(Stored data)
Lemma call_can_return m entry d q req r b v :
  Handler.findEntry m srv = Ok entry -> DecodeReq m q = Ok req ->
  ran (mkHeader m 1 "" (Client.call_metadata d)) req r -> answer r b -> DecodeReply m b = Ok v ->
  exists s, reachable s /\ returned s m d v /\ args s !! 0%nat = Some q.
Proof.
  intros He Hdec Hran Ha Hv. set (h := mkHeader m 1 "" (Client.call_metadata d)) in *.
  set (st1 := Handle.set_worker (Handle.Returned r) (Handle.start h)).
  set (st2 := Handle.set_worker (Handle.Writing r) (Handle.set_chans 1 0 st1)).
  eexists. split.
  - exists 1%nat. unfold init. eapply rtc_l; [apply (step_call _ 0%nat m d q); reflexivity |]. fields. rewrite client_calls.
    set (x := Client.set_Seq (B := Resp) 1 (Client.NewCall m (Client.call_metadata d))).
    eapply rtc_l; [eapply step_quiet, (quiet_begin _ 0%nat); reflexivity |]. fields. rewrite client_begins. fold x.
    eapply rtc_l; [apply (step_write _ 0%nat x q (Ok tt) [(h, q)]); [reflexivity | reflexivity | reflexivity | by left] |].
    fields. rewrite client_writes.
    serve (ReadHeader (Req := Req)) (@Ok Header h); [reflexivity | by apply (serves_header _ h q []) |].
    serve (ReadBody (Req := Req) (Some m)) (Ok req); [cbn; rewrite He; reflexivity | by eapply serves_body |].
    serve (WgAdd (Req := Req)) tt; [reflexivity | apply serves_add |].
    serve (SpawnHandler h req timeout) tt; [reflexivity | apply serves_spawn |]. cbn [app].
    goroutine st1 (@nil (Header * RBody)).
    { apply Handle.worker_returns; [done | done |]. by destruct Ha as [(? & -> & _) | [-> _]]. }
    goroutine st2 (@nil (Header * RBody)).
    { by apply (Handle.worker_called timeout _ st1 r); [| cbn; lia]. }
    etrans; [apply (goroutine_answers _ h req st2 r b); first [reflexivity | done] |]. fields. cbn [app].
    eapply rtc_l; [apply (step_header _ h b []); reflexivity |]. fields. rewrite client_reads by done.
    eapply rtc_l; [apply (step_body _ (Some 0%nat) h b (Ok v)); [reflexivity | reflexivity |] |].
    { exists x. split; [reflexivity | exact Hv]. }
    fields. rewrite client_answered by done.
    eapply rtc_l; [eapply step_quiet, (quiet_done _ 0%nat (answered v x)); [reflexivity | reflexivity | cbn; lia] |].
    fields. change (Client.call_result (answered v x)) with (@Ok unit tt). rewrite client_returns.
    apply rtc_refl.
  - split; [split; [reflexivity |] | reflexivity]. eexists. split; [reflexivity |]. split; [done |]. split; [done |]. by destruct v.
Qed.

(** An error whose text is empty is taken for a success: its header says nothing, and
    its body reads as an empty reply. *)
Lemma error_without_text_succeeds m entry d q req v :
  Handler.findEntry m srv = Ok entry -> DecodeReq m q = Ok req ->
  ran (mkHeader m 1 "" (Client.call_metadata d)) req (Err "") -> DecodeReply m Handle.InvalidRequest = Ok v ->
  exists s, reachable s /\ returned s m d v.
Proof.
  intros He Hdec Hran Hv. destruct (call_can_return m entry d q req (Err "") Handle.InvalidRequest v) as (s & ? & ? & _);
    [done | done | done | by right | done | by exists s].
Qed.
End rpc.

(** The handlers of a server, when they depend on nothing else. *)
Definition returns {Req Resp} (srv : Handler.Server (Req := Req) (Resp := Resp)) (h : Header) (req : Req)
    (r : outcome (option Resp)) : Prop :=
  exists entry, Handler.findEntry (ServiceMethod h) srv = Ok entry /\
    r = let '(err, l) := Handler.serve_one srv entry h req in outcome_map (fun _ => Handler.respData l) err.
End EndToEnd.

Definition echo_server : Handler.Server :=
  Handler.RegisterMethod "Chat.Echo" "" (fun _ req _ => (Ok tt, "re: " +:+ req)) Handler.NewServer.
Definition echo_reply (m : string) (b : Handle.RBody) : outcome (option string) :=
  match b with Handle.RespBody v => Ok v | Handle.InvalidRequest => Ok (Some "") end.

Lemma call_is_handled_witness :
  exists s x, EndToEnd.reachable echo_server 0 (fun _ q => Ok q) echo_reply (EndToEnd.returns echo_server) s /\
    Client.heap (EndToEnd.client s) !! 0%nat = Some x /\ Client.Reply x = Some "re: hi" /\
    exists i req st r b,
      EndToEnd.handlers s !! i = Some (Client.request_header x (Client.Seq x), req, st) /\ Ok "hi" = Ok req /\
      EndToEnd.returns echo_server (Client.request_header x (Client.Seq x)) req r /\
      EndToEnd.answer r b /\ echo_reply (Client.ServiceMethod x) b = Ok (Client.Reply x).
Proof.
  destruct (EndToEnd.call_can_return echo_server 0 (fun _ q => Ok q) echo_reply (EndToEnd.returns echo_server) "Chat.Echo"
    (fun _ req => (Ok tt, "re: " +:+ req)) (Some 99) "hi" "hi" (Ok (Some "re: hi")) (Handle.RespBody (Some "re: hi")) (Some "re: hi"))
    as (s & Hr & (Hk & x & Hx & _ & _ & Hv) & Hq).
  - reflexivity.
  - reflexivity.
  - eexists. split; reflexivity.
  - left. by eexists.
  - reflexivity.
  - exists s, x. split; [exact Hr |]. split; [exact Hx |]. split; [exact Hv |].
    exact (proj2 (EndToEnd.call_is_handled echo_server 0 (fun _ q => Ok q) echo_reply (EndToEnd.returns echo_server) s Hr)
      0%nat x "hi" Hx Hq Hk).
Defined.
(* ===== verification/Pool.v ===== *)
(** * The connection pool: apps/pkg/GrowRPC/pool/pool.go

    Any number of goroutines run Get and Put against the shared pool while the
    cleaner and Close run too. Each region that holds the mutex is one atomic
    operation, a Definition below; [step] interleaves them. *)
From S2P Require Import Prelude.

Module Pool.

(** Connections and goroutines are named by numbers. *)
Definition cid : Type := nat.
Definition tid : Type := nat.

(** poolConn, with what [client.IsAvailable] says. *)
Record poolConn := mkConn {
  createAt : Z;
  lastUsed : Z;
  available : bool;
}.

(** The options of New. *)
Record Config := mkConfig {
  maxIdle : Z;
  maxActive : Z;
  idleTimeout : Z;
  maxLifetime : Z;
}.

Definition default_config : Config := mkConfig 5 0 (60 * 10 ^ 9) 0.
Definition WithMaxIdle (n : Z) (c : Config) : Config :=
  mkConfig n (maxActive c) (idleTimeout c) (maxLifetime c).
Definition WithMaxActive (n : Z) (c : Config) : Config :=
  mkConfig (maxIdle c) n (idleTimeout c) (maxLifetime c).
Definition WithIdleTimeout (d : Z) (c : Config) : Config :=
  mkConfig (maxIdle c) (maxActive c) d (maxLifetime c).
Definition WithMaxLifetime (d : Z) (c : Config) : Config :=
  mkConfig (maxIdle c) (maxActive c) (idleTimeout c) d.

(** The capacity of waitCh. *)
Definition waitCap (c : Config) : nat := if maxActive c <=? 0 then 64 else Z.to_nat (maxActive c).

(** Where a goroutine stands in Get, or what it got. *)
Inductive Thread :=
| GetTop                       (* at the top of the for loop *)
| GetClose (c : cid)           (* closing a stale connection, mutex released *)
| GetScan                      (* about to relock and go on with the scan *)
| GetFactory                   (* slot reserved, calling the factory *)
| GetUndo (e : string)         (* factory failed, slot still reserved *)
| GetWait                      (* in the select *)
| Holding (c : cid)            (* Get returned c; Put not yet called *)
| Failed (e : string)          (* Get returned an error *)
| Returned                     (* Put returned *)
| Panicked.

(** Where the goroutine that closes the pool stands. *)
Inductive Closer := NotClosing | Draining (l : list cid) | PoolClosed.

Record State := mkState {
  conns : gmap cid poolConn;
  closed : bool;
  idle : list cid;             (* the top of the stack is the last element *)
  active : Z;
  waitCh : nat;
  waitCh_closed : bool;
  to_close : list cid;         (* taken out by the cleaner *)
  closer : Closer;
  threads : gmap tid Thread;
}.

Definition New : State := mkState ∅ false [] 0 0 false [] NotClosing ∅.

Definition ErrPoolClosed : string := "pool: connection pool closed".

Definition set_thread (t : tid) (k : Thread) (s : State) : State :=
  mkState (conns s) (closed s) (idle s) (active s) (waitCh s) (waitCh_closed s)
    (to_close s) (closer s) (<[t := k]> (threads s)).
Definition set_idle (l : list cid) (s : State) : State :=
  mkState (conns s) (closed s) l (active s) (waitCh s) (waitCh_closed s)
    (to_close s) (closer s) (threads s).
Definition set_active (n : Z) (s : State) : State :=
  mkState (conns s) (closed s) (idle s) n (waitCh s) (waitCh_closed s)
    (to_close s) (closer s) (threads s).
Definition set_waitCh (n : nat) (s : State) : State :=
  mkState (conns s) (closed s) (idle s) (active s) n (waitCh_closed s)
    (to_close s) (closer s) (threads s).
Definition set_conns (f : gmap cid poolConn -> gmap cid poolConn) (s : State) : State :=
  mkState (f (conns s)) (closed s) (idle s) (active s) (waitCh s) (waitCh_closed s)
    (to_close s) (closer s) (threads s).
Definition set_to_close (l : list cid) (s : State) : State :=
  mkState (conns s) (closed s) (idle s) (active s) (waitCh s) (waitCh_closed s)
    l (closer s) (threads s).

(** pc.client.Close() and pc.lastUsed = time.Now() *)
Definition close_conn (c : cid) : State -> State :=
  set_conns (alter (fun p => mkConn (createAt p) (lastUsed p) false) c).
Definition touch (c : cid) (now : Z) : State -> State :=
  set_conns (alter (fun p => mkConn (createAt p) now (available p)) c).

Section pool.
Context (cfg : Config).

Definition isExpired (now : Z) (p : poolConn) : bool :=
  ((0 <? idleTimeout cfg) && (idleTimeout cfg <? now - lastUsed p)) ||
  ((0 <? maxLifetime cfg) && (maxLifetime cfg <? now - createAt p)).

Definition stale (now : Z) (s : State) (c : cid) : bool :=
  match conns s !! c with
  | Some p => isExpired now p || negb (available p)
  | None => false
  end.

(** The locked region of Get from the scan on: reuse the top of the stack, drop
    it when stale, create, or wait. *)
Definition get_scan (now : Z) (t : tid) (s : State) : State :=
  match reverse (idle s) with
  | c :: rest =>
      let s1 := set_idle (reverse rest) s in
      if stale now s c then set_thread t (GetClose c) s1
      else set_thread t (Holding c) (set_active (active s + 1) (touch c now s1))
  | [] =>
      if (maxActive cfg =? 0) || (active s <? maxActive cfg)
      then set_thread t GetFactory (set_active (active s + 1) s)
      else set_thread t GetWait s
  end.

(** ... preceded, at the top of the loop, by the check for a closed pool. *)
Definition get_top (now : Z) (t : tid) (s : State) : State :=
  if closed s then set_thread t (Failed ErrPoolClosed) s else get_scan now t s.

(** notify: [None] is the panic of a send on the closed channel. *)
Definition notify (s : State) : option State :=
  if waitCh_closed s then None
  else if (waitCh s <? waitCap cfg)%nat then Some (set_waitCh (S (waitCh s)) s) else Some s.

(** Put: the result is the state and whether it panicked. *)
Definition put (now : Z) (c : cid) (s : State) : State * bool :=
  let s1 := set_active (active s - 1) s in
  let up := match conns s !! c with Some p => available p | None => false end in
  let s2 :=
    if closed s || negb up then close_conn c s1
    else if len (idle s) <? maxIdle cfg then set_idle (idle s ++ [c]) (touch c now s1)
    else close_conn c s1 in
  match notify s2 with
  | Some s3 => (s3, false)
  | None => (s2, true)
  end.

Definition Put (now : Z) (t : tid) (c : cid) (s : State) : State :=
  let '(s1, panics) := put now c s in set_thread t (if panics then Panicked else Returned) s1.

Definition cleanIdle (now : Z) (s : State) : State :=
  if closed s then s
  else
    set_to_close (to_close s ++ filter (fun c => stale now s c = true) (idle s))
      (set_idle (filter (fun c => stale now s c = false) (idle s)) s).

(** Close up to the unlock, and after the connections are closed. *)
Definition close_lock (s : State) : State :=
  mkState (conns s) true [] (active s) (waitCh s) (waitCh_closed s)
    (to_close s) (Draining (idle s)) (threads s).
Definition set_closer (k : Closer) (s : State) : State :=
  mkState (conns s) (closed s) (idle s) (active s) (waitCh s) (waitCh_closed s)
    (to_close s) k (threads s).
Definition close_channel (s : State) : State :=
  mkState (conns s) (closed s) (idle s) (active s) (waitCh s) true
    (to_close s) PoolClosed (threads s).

## [What the task requires]
Your answer should be the lines above from the one containing "Definition get_top (now" through the one containing "else if (waitCh", copied exactly and with both ends kept.

## [Finished task]
Definition get_top (now : Z) (t : tid) (s : State) : State :=
  if closed s then set_thread t (Failed ErrPoolClosed) s else get_scan now t s.

(** notify: [None] is the panic of a send on the closed channel. *)
Definition notify (s : State) : option State :=
  if waitCh_closed s then None
  else if (waitCh s <? waitCap cfg)%nat then Some (set_waitCh (S (waitCh s)) s) else Some s.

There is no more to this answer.